# Constant Hunger



## Cookie1979 (Apr 28, 2011)

Has anyone ever experienced the feeling of constantly being hungry and a uncomfortable feeling in their upper abdomin? Also nausea after eating? I can't find any information to say that these symptoms are anything to do with IBS but I thought I would ask. From googling I have found thats its either my diet, a bacterial infection, or an ulcer. My IBS started up again just over a month ago, about 2 weeks ago it flared up even worse and I have been suffering since, and now thats settling I have started feeling like I'm constantly hungry, doesn't matter how much I eat I am starving!! This started yesterday.


----------



## stoptheqtip (Nov 5, 2009)

yes! Last summer, I was hungry ALL THE TIME. No matter what I ate. People thought I was pregnant, or that it was because I was exercising a lot, or that I didn't eat enough protein. I went to a doctor in late August because of all the awful stomach issues I was having and we determined that I had IBS-D and she said, totally unsurprised, that I was hungry all the time because none of the nutrients were staying in my body. They were constantly being flushed out every time I was in the bathroom. It didn't matter what I ate, I would still be hungry. She put me on an anti-depressant to help with the stress & anxiety in my life and my symptoms actually went away for several months. I would have 7+ good days in a row. Now, life is uber stressful again and I have been noticing the hunger thing and that I only have like 2-4 good days in a row.
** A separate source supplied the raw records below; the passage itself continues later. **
(** bget has given the running process buffer [i], whose contents may have to be read. *)
Lemma bread_finish s i b n :
  bufs s !! i = Some b -> sl_locked (b_lock b) = false -> b_dev b = dev -> b_blockno b = n -> n < disksize s ->
  (b_valid b = false -> b_dirty b = false) ->
  exists b', (acquiresleep i;; ret i) s = Ret i (put i (set_slock (mkSleep true (cur_pid s)) b) s) /\
    (x ← the_buf i; when (negb (b_valid x)) (iderw i);; ret i) (put i (set_slock (mkSleep true (cur_pid s)) b) s) =
      Ret i (put i b' s) /\
    b' = mkBuf true (b_dirty b) dev n (mkSleep true (cur_pid s)) (b_refcnt b)
           (if b_valid b then b_data b else memdisk s n).
Proof.
  intros E Hul Hdev Hn Hlt Hvd. eexists. split; [|split; [|reflexivity]].
  - unfold acquiresleep. rewrite bind_assoc, (bind_ret _ _ _ _ _ (the_buf_run _ _ _ E)), Hul.
    rewrite bind_assoc. erewrite bind_ret by reflexivity. by rewrite (bind_ret _ _ _ _ _ (upd_buf_run _ _ _ _ E)).
  - set (b1 := set_slock _ b). assert (E1 : bufs (put i b1 s) !! i = Some b1) by (by eapply put_eq).
    rewrite (bind_ret _ _ _ _ _ (the_buf_run _ _ _ E1)). change (b_valid b1) with (b_valid b).
    destruct (b_valid b) eqn:Ev; cbn [negb when].
    + rewrite (bind_ret _ _ _ tt (put i b1 s)) by done. unfold ret, b1, set_slock. rewrite Ev, Hdev, Hn. done.
    + rewrite (bind_ret _ _ _ _ _ (iderw_read _ _ _ E1 eq_refl Ev (Hvd eq_refl) Hdev ltac:(subst; simpl; lia))).
      rewrite put_put. unfold ret, b1, set_slock, set_valid, set_data. simpl. by rewrite Hdev, Hn.
Qed.

Lemma bread_split dev' n :
  bread dev' n = (i ← bget dev' n; x ← the_buf i; when (negb (b_valid x)) (iderw i);; ret i).
Proof. done. Qed.

Lemma bread_spec s v n :
  rep s v -> n ∉ v_held v -> 0 <= n < disksize s ->
  n ∈ v_pinned v \/ (size (v_pinned v ∪ v_held v) < Z.to_nat NBUF)%nat ->
  exists i b b', bread dev n s = Ret i (put i b' s) /\ rep (put i b' s) (v_hold n v) /\
    bufs s !! i = Some b /\ sl_locked (b_lock b) = false /\ caches (put i b' s) i n b' /\ sl_locked (b_lock b') = true.
Proof.
  intros Hr Hn Hrange Hroom. rewrite bread_split. unfold bget. rewrite bind_assoc. erewrite bind_ret by reflexivity.
  destruct (find_buf _ (mru s) (bufs s)) as [i|] eqn:Ef.
  - apply find_buf_Some in Ef as (_ & b & Hb & Ht). to_prop. exists i, b.
    pose proof (rep_ok _ _ Hr _ _ Hb) as [Hl Hdv Hrg].
    assert (Hcb : caches s i n b) by done.
    destruct Hl as [(L1 & _)|[Hul Href]].
    { exfalso. apply Hn, (rep_held _ _ Hr). by exists i, b. }
    rewrite bind_assoc, (bind_ret _ _ _ _ _ (upd_buf_run _ _ _ _ Hb)).
    set (b1 := set_refcnt _ b). pose proof (put_eq s i b b1 Hb) as Hb1.
    destruct (bread_finish (put i b1 s) i b1 n Hb1 Hul ltac:(done) ltac:(done) ltac:(simpl; lia)) as (b' & R1 & R2 & Eb').
    { intros Hv. change (b_valid b1) with (b_valid b) in Hv. destruct (b_dirty b1) eqn:Ed; [|done].
      destruct (Hdv Ed). congruence. }
    rewrite (bind_ret _ _ _ _ _ R1), R2, put_put. exists b'. split; [done|]. clear R1 R2.
    assert (Hrep : rep (put i b' s) (v_hold n v)).
    { apply (rep_hold s v i b b' n); try done; rewrite Eb'; simpl; try done.
      - left. done.
      - unfold b1; simpl; by rewrite Href.
      - change (b_valid b1) with (b_valid b). change (b_data b1) with (b_data b). destruct (b_valid b) eqn:Ev.
        + symmetry. by apply (rep_data _ _ Hr i).
        + rewrite (rep_clean _ _ Hr), (rep_disk _ _ Hr); [done| |done].
          intros Hp. apply (rep_pinned _ _ Hr) in Hp as (j & x & Hx & Hd).
          assert (j = i) as -> by (by eapply (rep_unique _ _ Hr)). destruct Hx as (Hx & _).
          rewrite Hb in Hx. injection Hx as <-. destruct (Hdv Hd). congruence. }
    split_and!; try done; [|by rewrite Eb'].
    apply (caches_put s i b b' i n b' Hb). left. by rewrite Eb'.
  - assert (Hall : forall i, i ∈ mru s -> is_Some (bufs s !! i)) by (intros; by eapply mru_lookup).
    assert (Hno : forall j x, ~ caches s j n x).
    { intros j x (Hj & D & E). pose proof (find_buf_None _ _ _ Hall Ef j x) as Hf.
      rewrite (mru_lookup _ _ _ Hr) in Hf. specialize (Hf ltac:(eauto) Hj). simpl in Hf.
      by rewrite D, E, !Z.eqb_refl in Hf. }
    destruct Hroom as [Hp|Hroom].
    { apply (rep_pinned _ _ Hr) in Hp as (j & x & Hx & _). by destruct (Hno j x). }
    rewrite <- (rep_size _ _ Hr) in Hroom.
    destruct (free_buffer s v Hr Hroom) as (k & bk & Hk & Hrk & Hdk).
    destruct (find_buf _ (rev (mru s)) (bufs s)) as [i|] eqn:Ef2.
    2: { exfalso. apply (find_buf_None _ _ _) with (i := k) (b := bk) in Ef2; [|..|done].
         - by rewrite Hrk, Hdk in Ef2.
         - intros j Hj. by apply Hall, list_elem_of_In, in_rev, list_elem_of_In.
         - apply list_elem_of_In, (proj1 (in_rev _ _)), list_elem_of_In, (mru_lookup _ _ _ Hr). eauto. }
    apply find_buf_Some in Ef2 as (_ & b & Hb & Ht). to_prop. exists i, b.
    pose proof (rep_ok _ _ Hr _ _ Hb) as [Hl _ _].
    destruct Hl as [(_ & _ & L3 & _)|[Hul _]]; [congruence|].
    rewrite bind_assoc, (bind_ret _ _ _ _ _ (upd_buf_run _ _ _ _ Hb)).
    set (b1 := set_refcnt _ _). pose proof (put_eq s i b b1 Hb) as Hb1.
    destruct (bread_finish (put i b1 s) i b1 n Hb1 Hul ltac:(done) ltac:(done) ltac:(simpl; lia)) as (b' & R1 & R2 & Eb'); [done|].
    rewrite (bind_ret _ _ _ _ _ R1), R2, put_put. exists b'. split; [done|]. clear R1 R2.
    assert (Hrep : rep (put i b' s) (v_hold n v)).
    { apply (rep_hold s v i b b' n); try done; rewrite Eb'; simpl; try done.
      - right. done.
      - rewrite (rep_clean _ _ Hr), (rep_disk _ _ Hr); [done| |done].
        intros Hp. apply (rep_pinned _ _ Hr) in Hp as (j & x & Hx & _). by destruct (Hno j x). }
    split_and!; try done; [|by rewrite Eb'].
    apply (caches_put s i b b' i n b' Hb). left. by rewrite Eb'.
Qed.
But I think the being hungry thing is totally normal. As for the nausea thing, I get sick to my stomach just from getting over heated, from not eating enough, from eating too much, etc. so being nauseated is not uncommon for me. I'm sure it tied into the hunger thing or being hungry just made it worse. I hope you get some relief soon! I hate the feeling of waking up starving or being hungry after just eating!!


----------



## Kathleen M. (Nov 16, 1999)

You don't need an ulcer, even gastritis (inflammed but no ulcerated) can cause that hungry all the time feeling.


----------



## crstar (Jun 29, 2009)

if u research digestion..............mainly hydrochloric acid (HCl), gastrin & histamine...............from gastrin is made some 40 hormones...........2 of them control appetite...........ghrelin & leptin............. when there is too much gastrin secreted, in an attempt to get the stomach to produce enough HCl, u end up with sometimes too much of 1 or the other..............gastrin & histamine cause many other issues, too............D is only 1 of them.........cmt...........


----------



## em_t (Jun 8, 2010)

You could have acid reflux - my only symptoms were increased appetite, severe nausea and a sore throat.


----------



## Cookie1979 (Apr 28, 2011)

Thank you for the replies. It seems there could be alot of different reasons but perhaps my ibs is a cause then. I feel really sick this morning and struggled to eat some breakfast but feel really hungry. I have called the doctor and a doctor is going to call me back. Fed up of feeling ill, just when I think my IBS flare up is settling I start feeling like this.


----------